What sort of classification labels are you using? Do you have classification labels for each 512-token text in the training data?
I’m still confused. If you just want to detect whether a text is a date [or contains a date] or not, then I think BERT is not the best method.
I’ve been working with BERT and my data texts were often longer than 512. As a compromise, I took just the first 512 tokens in each document, and assumed that the label that related to the full text would also relate to the first 512 tokens.

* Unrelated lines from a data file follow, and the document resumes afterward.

Lemma dy_shift m e1 e2 : e1 <= e2 -> (dy m e2 == dy (m * 2 ^ (e2 - e1)) e1)%Q.
Proof.
  intros He. unfold dy. rewrite inject_Z_mult, <- Qpower_Z by lia.
  replace e2 with ((e2 - e1) + e1) at 1 by lia.
  rewrite Qpower_plus by done. ring.
Qed.

Lemma dy_le m1 m2 e : (dy m1 e <= dy m2 e)%Q <-> m1 <= m2.
Proof.
  unfold dy. rewrite Qmult_le_r by apply pow2_pos. by rewrite <- Zle_Qle.
Qed.

Lemma dy_lt m1 m2 e : (dy m1 e < dy m2 e)%Q <-> m1 < m2.
Proof.
  unfold dy. rewrite Qmult_lt_r by apply pow2_pos. by rewrite <- Zlt_Qlt.
Qed.

Lemma dy_0 m : (dy m 0 == inject_Z m)%Q.
Proof. unfold dy. cbn [Qpower]. ring. Qed.

Lemma dy_zero e : (dy 0 e == 0)%Q.
Proof. unfold dy. ring. Qed.

Lemma dy_mult m1 e1 m2 e2 : (dy m1 e1 * dy m2 e2 == dy (m1 * m2) (e1 + e2))%Q.
Proof. unfold dy. rewrite inject_Z_mult, Qpower_plus by done. ring. Qed.

Lemma dy_pos m e : 0 < m -> (0 < dy m e)%Q.
Proof. intros. apply Qmult_lt_0_compat; [by rewrite <- (Zlt_Qlt 0)|apply pow2_pos]. Qed.

(** Comparing across exponents. *)
Lemma dy_le_shift m1 e1 m2 e2 : e1 <= e2 -> (dy m1 e1 <= dy m2 e2)%Q <-> m1 <= m2 * 2 ^ (e2 - e1).
Proof. intros. by rewrite (dy_shift m2 e1 e2), dy_le. Qed.

Lemma dy_lt_shift m1 e1 m2 e2 : e1 <= e2 -> (dy m1 e1 < dy m2 e2)%Q <-> m1 < m2 * 2 ^ (e2 - e1).
Proof. intros. by rewrite (dy_shift m2 e1 e2), dy_lt. Qed.

Lemma dy_ge_shift m1 e1 m2 e2 : e1 <= e2 -> (dy m2 e2 <= dy m1 e1)%Q <-> m2 * 2 ^ (e2 - e1) <= m1.
Proof. intros. by rewrite (dy_shift m2 e1 e2), dy_le. Qed.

This did allow the model to learn, but I’m not at all sure it was a valid assumption.
At some point I need to train a model using only data texts that are already ideal lengths, and compare that with the truncated-texts version.
I would be even more worried about a model that used the same label for several sub-sections of text.

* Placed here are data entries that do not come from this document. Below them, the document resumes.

(** The description that [lorieCvt] makes of a window. *)
Lemma cvt_size width height rate : window_ok width height rate -> exists nm info,
  lorieCvt_info true width height (if rate =? 0 then 30 else rate) = Some (nm, info) /\
  mi_width info = mode_width width height /\ mi_height info = height /\ 1 <= mode_width width height <= 32767.
Proof.
  intros (Hw & Hh & Hr & [[nm info] E]). set (rate' := if rate =? 0 then 30 else rate) in *.
  assert (1 <= rate' <= 240) as Hr' by (unfold rate'; destruct (Z.eqb_spec rate 0); lia).
  exists nm, info. split; [done|].
  destruct (gen_mode_spec width height rate' Hw Hh Hr') as (m & Eg & _ & Ew & Eh & Hc).
  unfold lorieCvt_info in E. rewrite Eg in E. cbn [mbind option_bind] in E. rewrite clock_in_hertz in E by done.
  destruct (dot_clock m * 1000 <? 2 ^ 32); [|done]. cbn [mbind option_bind] in E. injection E as _ <-.
  cbn [mi_width mi_height]. rewrite Ew, Eh.
  assert (1 <= mode_width width height <= 32767) as Hb.
  { unfold mode_width. pose proof (Z.mod_pos_bound width 8). destruct (_ && _); lia. }
  by rewrite !uwrap_small by lia.
Qed.

Lemma modes_fit_ok cs w h s : sound [] s -> (forall c, c ∈ cs -> is_Some (crtcs s !! c)) -> is_Some (modes_fit cs w h s).
Proof.
  intros Hs. induction cs as [|c cs IH]; intros Hc; [by eexists|]. cbn [modes_fit].
  destruct (Hc c ltac:(by left)) as [rc Erc]. rewrite Erc. cbn [mbind option_bind].
  specialize (IH ltac:(intros x Hx; apply Hc; by right)). destruct (c_mode rc) as [m|] eqn:Em.
  - destruct (crtc_mode_live c rc m [] s (proj1 Hs) Erc Em) as [r ->]. cbn [mbind option_bind].
    destruct (negb _), (_ && _); [exact IH|by eexists|exact IH|by eexists].
  - cbn [mbind option_bind]. exact IH.
Qed.

Lemma rr_step_ok op st : sound [] st.1.1 -> screen_ok st.2 -> rr_op_ok op st -> exists st', rr_exec op st = Some st' /\
  sound [] st'.1.1 /\ screen_ok st'.2.
Proof.
  destruct st as [[s pv] scr]. cbn [fst snd]. intros Hs Hinv Hop.
  destruct op as [crtc_ok e width height rate name|e info name|id|ok o id|o id|ok c id x y rot outs|w h mw mh]; cbn [rr_exec rr_op_ok fst snd] in *.
  - destruct Hop as (He & Hmem & Hwin). destruct (cvt_size width height rate Hwin) as (nm & info & Ecvt & Ew & Eh & Hb).
    destruct Hwin as (_ & Hh & _).
    destruct (configure_ok crtc_ok e dpi width height rate name s pv scr nm info Hs Hinv He Hmem dpi_ok Ecvt ltac:(lia) ltac:(lia))
      as (s' & pv' & scr' & -> & H' & Hi & _). by eexists.
  - destruct (ProcRRCreateMode_ok e info name s Hop Hs) as (res & s' & -> & H' & _). by eexists.
  - destruct (ProcRRDestroyMode_ok id s Hs) as (res & s' & -> & H' & _). by eexists.
  - unfold ProcRRAddOutputMode. destruct (outputs s !! o) as [r|] eqn:Er, (resources s !! id) as [m|] eqn:Em; try by eexists.
    destruct (RROutputAddUserMode_ok ok o m [] s r Er (resource_live id m [] s (proj1 Hs) Em) Hs) as (res & s' & -> & H').
    by eexists.
  - unfold ProcRRDeleteOutputMode. destruct (outputs s !! o) as [r|] eqn:Er, (resources s !! id) as [m|] eqn:Em; try by eexists.
    destruct (RROutputDeleteUserMode_ok o m [] s r Er Hs) as (res & s' & -> & H'). by eexists.
  - destruct (crtcs s !! c) as [rc|] eqn:Ec; [|by eexists]. destruct (resources s !! id) as [m|] eqn:Em; [|by eexists].
    destruct (forallb _ outs) eqn:Eo; [|by eexists]. rewrite forallb_forall in Eo.
    destruct (RRCrtcNotify_ok ok c m x y rot outs [] s) as (res & s' & E & H' & _); [eauto| |right; eauto|done|].
    + intros o Ho. apply list_elem_of_In in Ho. specialize (Eo o Ho). by apply bool_decide_eq_true in Eo.
    + cbn [lorieRRCrtcSet]. rewrite E. by eexists.
  - unfold ProcRRSetScreenSize. destruct (_ || _) eqn:Eb; [by eexists|]. rewrite !orb_false_iff, !Z.ltb_ge in Eb.
    destruct (modes_fit_ok (crtc_array s) w h s Hs) as [[] ->]; [apply (so_crtcs s (proj2 Hs))| |by eexists].
    cbn [mbind option_bind negb]. destruct (_ || _); [by eexists|].
    destruct (rrScreenSetSize_ok w h mw mh scr Hinv) as (scr' & -> & Hok & _); [lia..|]. by eexists.
Qed.

Lemma run_rr_ok ops : forall st, sound [] st.1.1 -> screen_ok st.2 -> rr_ops_ok ops st -> exists st', run_rr ops st = Some st' /\
  sound [] st'.1.1 /\ screen_ok st'.2.
Proof.
  induction ops as [|op ops IH]; intros st Hs Hinv Hok; cbn [run_rr]; [by exists st|].
  destruct Hok as [Hop Hok]. destruct (rr_step_ok op st Hs Hinv Hop) as (st1 & E & H1 & I1).
  rewrite E in Hok |- *. by apply IH.
Qed.

End runs.

(** ** The properties *)

(** C12: In every run of window changes and requests of clients, no mode is used after it
    was freed: the run reaches its end, every pointer to a mode leads to one, and every mode
    counts the outputs, crtcs and resources that point to it. This holds as long as [AddResource] and the
    arrays of the outputs get memory and new modes are at new addresses and under new identifiers ([env_ok],
    [mode_memory]; [no_memory_for_resource] is a run without memory), and windows are 8 to 32767 pixels
    wide and 1 to 32767 high, with a rate of at most 240 for which the timings are defined ([window_ok]). *)
Theorem modes_account {S} `{ScreenLaws S} dpi ops s pv scr :
  1 <= dpi <= 1000000 -> accounts [] s -> structure_ok s -> screen_ok scr -> rr_ops_ok dpi ops (s, pv, scr) ->
  exists s' pv' scr', run_rr dpi ops (s, pv, scr) = Some (s', pv', scr') /\ accounts [] s' /\
    (forall m r, heap s' !! m = Some r -> refcnt r = refs m (holders s') /\ 0 < refcnt r).
Proof.
  intros Hd Ha Hs Hinv Hok.
  destruct (run_rr_ok dpi Hd ops (s, pv, scr) (conj Ha Hs) Hinv Hok) as ([[s' pv'] scr'] & E & [Ha' _] & _).
  exists s', pv', scr'. split; [done|split; [done|]]. cbn [fst] in Ha'.
  intros m r Er. pose proof (ct_count _ _ _ Ha' m r Er) as Hc. cbn [app] in Hc. split; [done|].
  rewrite Hc, refs_pos. apply (ct_live _ _ _ Ha'). by rewrite Er.
Qed.

(** C33: When the window has changed, the screen gets the size of its mode, the output offers
    this mode alone and its crtc shows it, and the vertical blanks follow the frame rate.
    The same message again changes the screen again unless the window is as wide as its
    mode, a multiple of 8 pixels or 1366 by 768. *)
Theorem window_change_settles {S} `{ScreenLaws S} dpi e width height rate name s pv scr o :
  1 <= dpi <= 1000000 -> accounts [] s -> structure_ok s -> screen_ok scr -> env_ok e s -> mode_memory e ->
  window_ok width height rate -> RRFirstOutput s = Some (Some o) ->
  window_changed width height (if rate =? 0 then 30 else rate) pv scr = true ->
  exists s' pv' scr' m info,
    lorieConfigureNotify true true true e dpi width height rate name (s, pv, scr) = Some (s', pv', scr') /\
    screen_size scr' = (mode_width width height, height) /\ shows m info s' /\
    mi_width info = mode_width width height /\ mi_height info = height /\
    vblank_interval pv' = Z.quot 1000000 (if rate =? 0 then 30 else rate) /\
    window_changed width height (if rate =? 0 then 30 else rate) pv' scr' = negb (mode_width width height =? width).
Proof.
  intros Hd Ha Hs Hinv He Hmem Hwin Hf Hchanged.
  destruct (cvt_size width height rate Hwin) as (nm & info & Ecvt & Ew & Eh & Hb).
  destruct (configure_ok true e dpi width height rate name s pv scr nm info (conj Ha Hs) Hinv He Hmem Hd Ecvt ltac:(lia) ltac:(destruct Hwin as (_ & ? & _); lia))
    as (s' & pv' & scr' & E & _ & _ & Hfun).
  destruct (Hfun ltac:(by rewrite Hf) Hchanged) as (Esize & Erate & Evb & Hshow).
  destruct (Hshow eq_refl) as [m Hm]. rewrite Ew, Eh in Esize.
  exists s', pv', scr', m, info. split; [done|split; [done|split; [done|split; [done|split; [done|split; [done|]]]]]].
  unfold window_changed. rewrite Esize, Erate. cbn [fst snd]. rewrite !Z.eqb_refl. cbn [negb orb].
  destruct Hwin as (Hw & Hh & _). rewrite (proj2 (Z.eqb_neq width 0)), (proj2 (Z.eqb_neq height 0)) by lia.
  cbn [negb andb]. by rewrite !orb_false_r.
Qed.

(** ** On concrete windows *)

(** A screen that is only its size. *)
#[local] Instance plain_screen : ScreenHooks (Z * Z).
Proof. exact {| screen_size := id; rrScreenSetSize w h _ _ _ := Some (w, h) |}. Defined.

#[local] Instance plain_laws : ScreenLaws (Z * Z).
Proof.
  refine {| screen_ok _ := True |}. intros w h mw mh s _ _ _. by exists (w, h).
Defined.

Definition no_modes : RandR :=
  {| heap := ∅; modes := []; resources := ∅; outputs := ∅; output_array := []; crtcs := ∅; crtc_array := [];
     primaryOutput := None; changed := false; configChanged := false; layoutChanged := false |}.

Definition memory_at (m : Z) : ModeEnv :=
  {| me_init := true; me_mode := m; me_array := true; me_resource := true; me_id := m + 1000 |}.

Definition started : RandR := default no_modes (snd <$> lorieRandRInit (memory_at 1) 10 20 1280 1024 30 [] no_modes).
Definition started_pvfb : Pvfb := {| framerate := 30; root_name := []; vblank_interval := 33333 |}.

Lemma started_heap : exists r, heap started = {[1 := r]} /\ refcnt r = 3.
Proof. eexists. split; vm_compute; reflexivity. Qed.

Lemma started_output : exists r, outputs started = {[20 := r]} /\ o_crtc r = Some 10 /\ o_modes r = [1].
Proof. eexists. split; [|split]; vm_compute; reflexivity. Qed.

Lemma started_crtc : exists r, crtcs started = {[10 := r]} /\ c_outputs r = [20] /\ c_mode r = Some 1.
Proof. eexists. split; [|split]; vm_compute; reflexivity. Qed.

(** The mode of the start has three references: the resource, the output and the crtc. *)
Lemma started_accounts : accounts [] started.
Proof.
  unfold accounts. assert (holders started = [1; 1; 1]) as -> by (vm_compute; reflexivity).
  assert (modes started = [1]) as -> by (vm_compute; reflexivity).
  destruct started_heap as (r & -> & Hr). cbn [app]. split.
  - intros m x [<- <-]%lookup_singleton_Some. by rewrite Hr.
  - intros m. rewrite !elem_of_cons, elem_of_nil. destruct (decide (m = 1)) as [->|Hne].
    + rewrite lookup_singleton_eq. split; [done|by left].
    + rewrite lookup_singleton_ne by done. split; [intuition|by intros []].
  - apply NoDup_singleton.
  - intros m. rewrite list_elem_of_singleton. destruct (decide (m = 1)) as [->|Hne].
    + by rewrite lookup_singleton_eq.
    + rewrite lookup_singleton_ne by done. split; [done|by intros []].
Qed.

Lemma started_structure : structure_ok started.
Proof.
  assert (output_array started = [20] /\ crtc_array started = [10] /\ primaryOutput started = None) as (Ea & Eb & Ep)
    by (split; [|split]; vm_compute; reflexivity).
  destruct started_output as (ro & Eo & Hoc & _), started_crtc as (rc & Ec & Hco & Hcm).
  split; rewrite ?Ea, ?Eb, ?Ep, ?Eo, ?Ec.
  - intros o ->%list_elem_of_singleton. by rewrite lookup_singleton_eq.
  - intros c ->%list_elem_of_singleton. by rewrite lookup_singleton_eq.
  - intros o r c [<- <-]%lookup_singleton_Some. rewrite Hoc. intros [= <-]. by rewrite lookup_singleton_eq.
  - intros c r o [<- <-]%lookup_singleton_Some. rewrite Hco. intros ->%list_elem_of_singleton. by rewrite lookup_singleton_eq.
  - done.
  - intros c r [<- <-]%lookup_singleton_Some. by rewrite Hcm.
Qed.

The labels I want to predict are the followings:
date, job title, company name, job description and O label for the tokens which are not associated with these labels.
In few words, i would like to find a way to label a job description text with just one label (and not one label for each token of job description text) while at same time to label each token of the text that is not part of the job description text.

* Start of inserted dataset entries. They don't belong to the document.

(** *** Growth *)

(** What the allocator promises for the slots from [n] to [n'] on: buffers that are not
    NULL, not in use and different from one another. *)
Record fresh_buffers (mem : Z -> Z) (n n' : Z) (m : gmap Z InternalEvent) : Prop := {
  fresh_some : forall i, n <= i < n' -> mem i <> 0;
  fresh_new : forall i, n <= i < n' -> m !! mem i = None;
  fresh_inj : forall i j, n <= i < n' -> n <= j < n' -> mem i = mem j -> i = j;
}.

Lemma init_slots_succeeds mem fuel i a m :
  0 <= i -> Z.of_nat (length a) = i + Z.of_nat fuel -> (forall j, i <= j < Z.of_nat (length a) -> mem j <> 0) ->
  exists a' m', init_slots mem fuel i a m = Some (inl (a', m')) /\ length a' = length a /\
    (forall j, rdz a' j = if (i <=? j) && (j <? Z.of_nat (length a)) then Some {| events := mem j; pScreen := 0; pDev := 0 |}
                          else rdz a j) /\
    (forall p v, m !! p = Some v -> (forall j, i <= j < Z.of_nat (length a) -> mem j <> p) -> m' !! p = Some v) /\
    (forall j, i <= j < Z.of_nat (length a) -> is_Some (m' !! mem j)) /\
    (forall p, is_Some (m !! p) -> is_Some (m' !! p)).
Proof.
  revert i a m. induction fuel as [|fuel IH]; intros i a m Hi Ha Hmem.
  - exists a, m. split; [done|]. split; [done|]. split; [|split; [done|split; [intros; lia|done]]].
    intros j. bcase; cbn; try done; lia.
  - cbn [init_slots]. rewrite (proj2 (Z.eqb_neq (mem i) 0)) by (apply Hmem; lia).
    rewrite wrz_Some by lia. cbn [mbind option_bind].
    set (a1 := <[Z.to_nat i := _]> a).
    assert (wrz a i {| events := mem i; pScreen := 0; pDev := 0 |} = Some a1) as Hw by (apply wrz_Some; lia).
    assert (length a1 = length a) as Hl1 by apply length_insert.
    destruct (IH (i + 1) a1 (<[mem i := no_event]> m)) as (a' & m' & E & Hl & Hr & Hm & Hn & Hk);
      rewrite ?Hl1; try lia. { intros. apply Hmem. lia. }
    rewrite Hl1 in Hl, Hr, Hm, Hn. exists a', m'. repeat split; [done|done| | | |].
    + intros j. rewrite Hr, (rdz_wrz _ _ _ j _ Hw). bcase; cbn; try done; try lia; by subst.
    + intros p v Hp Hj. apply Hm; [|intros; apply Hj; lia]. rewrite lookup_insert_ne; [done|apply Hj; lia].
    + intros j Hj. destruct (decide (j = i)) as [->|]; [|apply Hn; lia].
      apply Hk. rewrite lookup_insert_eq. eauto.
    + intros p Hp. apply Hk, lookup_insert_is_Some'. by right.
Qed.

(** The two copies put the ring in order: the slot of the [k]-th entry is slot [k]. *)
Lemma unroll_ring (a b : list EventRec) h n n' :
  Z.of_nat (length a) = n -> Z.of_nat (length b) = n' -> 0 <= h < n -> n <= n' ->
  exists a1 b1 a2 b2, slice a h (n - h) = Some a1 /\ blit b 0 a1 = Some b1 /\
    slice a 0 h = Some a2 /\ blit b1 (n - h) a2 = Some b2 /\ length b2 = length b /\
    (forall k, Z.of_nat k < n -> rdz b2 (Z.of_nat k) = rdz a (slot_of h n k)).
Proof.
  intros Ha Hb Hh Hn.
  destruct (proj2 (slice_is_Some a h (n - h))) as [a1 H1]; [lia|]. pose proof (slice_length _ _ _ _ H1) as L1.
  destruct (proj2 (blit_is_Some b a1 0)) as [b1 H2]; [lia|]. pose proof (blit_length _ _ _ _ H2) as L2.
  destruct (proj2 (slice_is_Some a 0 h)) as [a2 H3]; [lia|]. pose proof (slice_length _ _ _ _ H3) as L3.
  destruct (proj2 (blit_is_Some b1 a2 (n - h))) as [b2 H4]; [lia|]. pose proof (blit_length _ _ _ _ H4) as L4.
  exists a1, b1, a2, b2. repeat split; [done..|by rewrite L4|].
  intros k Hk. rewrite (rdz_blit _ _ _ _ _ H4), (rdz_blit _ _ _ _ _ H2), (rdz_slice _ _ _ _ _ H1), (rdz_slice _ _ _ _ _ H3).
  rewrite slot_of_cases by lia. bcase; cbn; try lia; f_equal; lia.
Qed.

(** The old slots in order and the new ones behind them hold the same queue. *)
Lemma slots_grow h n n' a a' m m' mem l :
  0 <= h < n -> n <= n' -> Z.of_nat (length l) < n -> slots_ok h n a m l -> fresh_buffers mem n n' m ->
  Z.of_nat (length a') = n' ->
  (forall k, Z.of_nat k < n -> rdz a' (Z.of_nat k) = rdz a (slot_of h n k)) ->
  (forall i, n <= i < n' -> rdz a' i = Some {| events := mem i; pScreen := 0; pDev := 0 |}) ->
  (forall p v, m !! p = Some v -> m' !! p = Some v) -> (forall i, n <= i < n' -> is_Some (m' !! mem i)) ->
  slots_ok 0 n' a' m' l.
Proof.
  intros Hh Hn Hl [SL SN SV SO SH] [F1 F2 F3] La Rold Rnew Mo Mn.
  assert (forall i s, rdz a' i = Some s ->
    (exists k, i = Z.of_nat k /\ Z.of_nat k < n /\ rdz a (slot_of h n k) = Some s) \/ n <= i < n' /\ events s = mem i) as Cases.
  { intros i s Hi. pose proof (rdz_Some_range _ _ _ Hi). destruct (decide (i < n)).
    - left. exists (Z.to_nat i). rewrite <- Rold, Z2Nat.id by lia. split; [lia|]. split; [lia|done].
    - right. rewrite Rnew in Hi by lia. injection Hi as <-. split; [lia|done]. }
  assert (forall i s, n <= i < n' -> is_Some (m !! events s) -> events s <> mem i) as Fresh.
  { intros i s Hi [v Hv] E. rewrite E, F2 in Hv by done. done. }
  split; [done| | | |].
  - intros i s Hi. destruct (Cases _ _ Hi) as [(k & -> & Hk & Hs)|[Hr ->]]; [by eapply SN|by apply F1].
  - intros i s Hi. destruct (Cases _ _ Hi) as [(k & -> & Hk & Hs)|[Hr ->]]; [|by apply Mn].
    destruct (SV _ _ Hs) as [v Hv]. exists v. by apply Mo.
  - intros i j s t Hi Hj E.
    destruct (Cases _ _ Hi) as [(k & -> & Hk & Hs)|[Hr E1]], (Cases _ _ Hj) as [(k' & -> & Hk' & Hs')|[Hr' E2]].
    + pose proof (SO _ _ _ _ Hs Hs' E) as Es. apply slot_of_inj in Es; [by subst|done..].
    + exfalso. apply (Fresh j s Hr'); [eauto|congruence].
    + exfalso. apply (Fresh i t Hr); [eauto|congruence].
    + apply F3; [done..|congruence].
  - intros j x Hx. destruct (SH _ _ Hx) as (s & e & Hs & He & ->). apply lookup_lt_Some in Hx.
    exists s, e. rewrite slot_of_cases by lia. rewrite (proj2 (Z.ltb_lt _ _)) by lia.
    split; [|split; [by apply Mo|done]]. rewrite Z.add_0_l, Rold by lia. done.
Qed.

(** A growth that finds memory keeps the queue, in a ring of the new size. *)
Lemma mieqGrowQueue_ring ids q l mem k :
  ring ids q l -> nevents q < 2 ^ k -> k <= 31 -> fresh_buffers mem (nevents q) (2 ^ k) (buffers q) ->
  exists q', mieqGrowQueue true mem (2 ^ k) q = Some (true, q') /\ ring ids q' l /\
    nevents q' = 2 ^ k /\ dropped q' = dropped q.
Proof.
  intros R Hk Hk' F. pose proof (ring_pos _ _ _ R) as Hp.
  pose proof (mieqNumEnqueued_ring _ _ _ R) as En. destruct R as [Hs Hh Hl Ht S Hlast].
  assert (2 ^ k <= 2 ^ 31) by (apply Z.pow_le_mono_r; lia).
  assert (1 <= k). { destruct (decide (1 <= k)); [done|]. assert (2 ^ k <= 2 ^ 0); [|lia]. apply Z.pow_le_mono_r; lia. }
  unfold mieqGrowQueue. rewrite (proj2 (Z.leb_gt _ _)) by lia. cbn [negb]. rewrite En.
  set (b := replicate _ _). assert (Z.of_nat (length b) = 2 ^ k) as Hb by (unfold b; rewrite length_replicate; lia).
  destruct (unroll_ring (array q) b (head q) (nevents q) (2 ^ k)) as (a1 & b1 & a2 & b2 & -> & H1 & -> & H2 & Lb & Hr);
    [apply S|done|lia|lia|]. cbn [mbind option_bind]. rewrite H1. cbn [mbind option_bind]. rewrite H2. cbn [mbind option_bind].
  destruct (init_slots_succeeds mem (Z.to_nat (2 ^ k - nevents q)) (nevents q) b2 (buffers q))
    as (a' & m' & -> & La & Ra & Mo & Mn & Ml); [lia|rewrite Lb; lia|rewrite Lb, Hb; apply F|].
  rewrite Lb in La. rewrite Lb, Hb in Ra, Mo, Mn. cbn [mbind option_bind].
  eexists. split; [reflexivity|]. split; [|done].
  split; cbn [nevents head tail array buffers lastMotion set_ring set_buffers]; try done; try lia.
  - exists k. lia.
  - rewrite swrap_small, slot_of_cases by lia. bcase; lia.
  - eapply slots_grow; [| | |exact S|exact F|..]; try lia; try done.
    + intros j Hj. rewrite Ra, <- Hr by done. bcase; cbn; try lia; done.
    + intros i Hi. rewrite Ra. bcase; cbn; try lia; done.
    + intros p v Hv. apply Mo; [done|]. intros i Hi E. rewrite <- E, (fresh_new _ _ _ _ F) in Hv by lia. done.
Qed.

(** *** Enqueueing as an operation on the sequence *)

(** A motion takes the place of the last entry when that is a motion of the same device. *)
Definition supersedes (ids : Z -> option Z) (x y : entry) : bool :=
  bool_decide (motion_of ids y <> Some 0 /\ motion_of ids x = motion_of ids y).

Definition queue_after (ids : Z -> option Z) (l : list entry) (y : entry) : list entry :=
  match last l with
  | Some x => if supersedes ids x y then take (pred (length l)) l ++ [y] else l ++ [y]
  | None => l ++ [y]
  end.

(** Stepping back from [tail], with the wrap at 0 done by the unsigned subtraction. *)
Lemma slot_before h n k :
  (exists j, 1 <= j <= 31 /\ n = 2 ^ j) -> u32 (u32 (slot_of h n (S k)) - 1) mod n = slot_of h n k.
Proof.
  intros (j & Hj & ->). pose proof (slot_of_range h (2 ^ j) k ltac:(lia)) as Hr.
  assert (2 ^ j <= 2 ^ 31) by (apply Z.pow_le_mono_r; lia).
  rewrite slot_of_S by lia. destruct (decide (slot_of h (2 ^ j) k + 1 = 2 ^ j)) as [E|E].
  - rewrite E, Z.mod_same by lia. change (u32 (u32 0 - 1)) with (2 ^ 32 - 1).
    replace (2 ^ 32 - 1) with (slot_of h (2 ^ j) k + (2 ^ (32 - j) - 1) * 2 ^ j).
    + rewrite Z.mod_add by lia. by apply Z.mod_small.
    + rewrite Z.mul_sub_distr_r, <- Z.pow_add_r by lia. replace (32 - j + j) with 32 by lia. lia.
  - rewrite (Z.mod_small (_ + 1)) by lia. rewrite (uwrap_small 32 (_ + 1)) by lia. rewrite uwrap_small by lia.
    rewrite Z.add_simpl_r. by apply Z.mod_small.
Qed.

The problem is that the job description text and the job title/date/company name text are in the same block of text and I have to use just one model.
Thinking about it, I do not think this is possible, so I think I will perform a NER task for the job description text too (one label for each token of job description text).
By the way, I have a question.
Did you executed some test or do you have some reference which shows if BERT model can capture well the semantic information of a text block of 512 words? I’m asking this because I know that the longer the text, the more difficult it is to capture its semantic content and I think that 512 tokens are quite a lot.
In addition, in my case I can’t do a truncation because I need all the information of the Work experience text, so I think that your doubt depends on the context in which you are working on
In few words, i would like to find a way to label a job description text with just one label (and not one label for each token of job description text) while at same time to label each token of the text that is not part of the job description text.
The problem is that the job description text and the job title/date/company name text are in the same block of text and I have to use just one model.
Can you clarify what you’re trying to do? Here’s what I understand from what you wrote above:
- You have a chunk of text from a resume
- You want to identify the span of the text of a job description.
- You want to also identify the spans of text for date, job title, and company name.
What do you mean by:
i would like to find a way to label a job description text with just one label
Do you mean that after you identify the job description span of text, you want to classify that text?
I have been looking for a way to do the same task, but not successfully at the moment…I hit the same problem about how to recognise the job description. As entity recognition recognise only a couple of words, it seems difficult to recognise a job description.